(** [trace_evaluation(...)]: an instance is always truthy, so
    [tracer and tracer.enabled] is [tracer.enabled]. *)
Definition trace_evaluation (L : Langfuse) (evaluation_result : EvaluationResult)
                            (model_name model_provider : string)
                            (test_cases : list TestCase) (metadata : option dict)
                            (p : Process) : outcome (option string) * Process :=
  match get_langfuse_tracer L p with
  | (Raise e, p') => (Raise e, p')
  | (Ret tracer, p') =>
      if enabled tracer then
        match trace_evaluation_run L evaluation_result model_name model_provider
                                   test_cases metadata (world_of tracer p') with
        | (o, w) => (o, process_of (Some (self w)) w)
        end
      else (Ret None, p')
  end.

(* ===================================================================== *)
(** * Further observations *)
(* ===================================================================== *)

(** What [__init__] works from: the enabled flag asked for, and the
    credentials and host after the fall-back to the environment. *)
Definition requested_enabled (en : option bool) (env : list (string * string)) : bool :=
  match en with
  | Some b => b
  | None =>
      String.eqb
        (lower (match env_get "ENABLE_LANGFUSE_TRACING" env with
                | Some v => v
                | None => "true"
                end))
        "true"
  end.

Definition effective_key (arg : option string) (name : string)
                         (env : list (string * string)) : option string :=
  if str_truthy arg then arg else env_get name env.

Definition effective_host (arg : option string) (env : list (string * string)) : string :=
  if str_truthy arg then match arg with Some h => h | None => "" end
  else match env_get "LANGFUSE_HOST" env with
       | Some v => v
       | None => "https://us.cloud.langfuse.com"
       end.

Definition key_text (k : option string) : string :=
  match k with Some x => x | None => "" end.

(** Whether [os.environ] takes the three values, and what it holds when it
    refused one: the values assigned before that one. *)
Definition exportable (pk sk : option string) (h : string) : bool :=
  negb (has_nul (key_text pk)) && negb (has_nul (key_text sk)) && negb (has_nul h).

Definition partly_exported (pk sk : option string)
                           (env : list (string * string)) : list (string * string) :=
  if has_nul (key_text pk) then env
  else if has_nul (key_text sk) then env_set "LANGFUSE_PUBLIC_KEY" (key_text pk) env
  else env_set "LANGFUSE_SECRET_KEY" (key_text sk)
         (env_set "LANGFUSE_PUBLIC_KEY" (key_text pk) env).

(** The environment after [__init__] has exported the credentials. *)
Definition exported_environ (pk sk : option string) (h : string)
                            (env : list (string * string)) : list (string * string) :=
  env_set "LANGFUSE_HOST" h
    (env_set "LANGFUSE_SECRET_KEY" (key_text sk)
       (env_set "LANGFUSE_PUBLIC_KEY" (key_text pk) env)).

Definition is_span_exit (c : Call) : bool :=
  match c with SpanExit => true | _ => false end.

Definition is_shutdown (c : Call) : bool :=
  match c with Shutdown => true | _ => false end.

(** Replaying the calls [cs] after the history [h]: was a span entered, that
    is, did a [start_as_current_span] return? *)
Fixpoint span_entered (L : Langfuse) (h : list Call) (cs : list Call) : bool :=
  match cs with
  | [] => false
  | c :: cs' =>
      match c, raises L h c with
      | StartAsCurrentSpan _, None => true
      | _, _ => span_entered L (h ++ [c]) cs'
      end
  end.

(** A score, if it is one, is attached to the trace [tid]. *)
Definition on_trace (tid : string) (c : Call) : bool :=
  match c with
  | CreateScore t _ _ _ => String.eqb t tid
  | _ => true
  end.

(** [cs] is what was sent of [full] before the sending stopped. *)
Definition sent_prefix (cs full : list Call) : Prop :=
  exists rest, full = (cs ++ rest)%list.

(** A method that makes the calls [full] in order and nothing else: what it
    made is an initial part of [full], and all of [full] when it returned. *)
Definition sends_in_order {A} (m : M A) (full : list Call) : Prop :=
  forall w, client (self w) = true ->
    exists cs, snd (m w) = add_calls cs w
      /\ sent_prefix cs full
      /\ (forall a, fst (m w) = Ret a -> cs = full).

(** A method that can only return [a]. *)
Definition returns_only {A} (a : A) (m : M A) : Prop :=
  forall w x, fst (m w) = Ret x -> x = a.

(** The calls that make the client and that end it. *)
Definition is_lifecycle (c : Call) : bool :=
  match c with GetClient _ | Shutdown => true | _ => false end.

Definition is_reporting (c : Call) : bool := negb (is_lifecycle c).

(** What a module-level function added to the calls and to the log. *)
Definition process_new_calls (p p' : Process) : list Call :=
  skipn (List.length (process_calls p)) (process_calls p').

Definition process_new_logs (p p' : Process) : list (level * string) :=
  skipn (List.length (process_logs p)) (process_logs p').

(** The process after [os.environ] was changed from outside to [env]. *)
Definition with_environ (env : list (string * string)) (p : Process) : Process :=
  mkProcess (_global_tracer p) (process_calls p) (process_logs p) env.

Module SampleEnv.

Definition credentials : list (string * string) :=
  [ ("LANGFUSE_PUBLIC_KEY", "pk-env"); ("LANGFUSE_SECRET_KEY", "sk-env") ].



Definition is_get_client (c : Call) : bool :=
  match c with GetClient _ => true | _ => false end.

Definition fresh (env : list (string * string)) : Process :=
  mkProcess None [] [] env.


End SampleEnv.

(* ===================================================================== *)
(** * Basic facts about the monad and the calls *)
(* ===================================================================== *)

#[local] Open Scope list_scope.

Lemma new_calls_app (w w' : World) (cs : list Call) :
  calls w' = calls w ++ cs -> new_calls w w' = cs.
Proof.
  intros E. unfold new_calls. rewrite E.
  rewrite skipn_app, skipn_all, Nat.sub_diag. reflexivity.
Qed.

————————

### Problem requirements
The answer must be every line from the entries above that holds the string "GetClient".

### Response to the exercise
  match c with GetClient _ | Shutdown => true | _ => false end.
  match c with GetClient _ => true | _ => false end.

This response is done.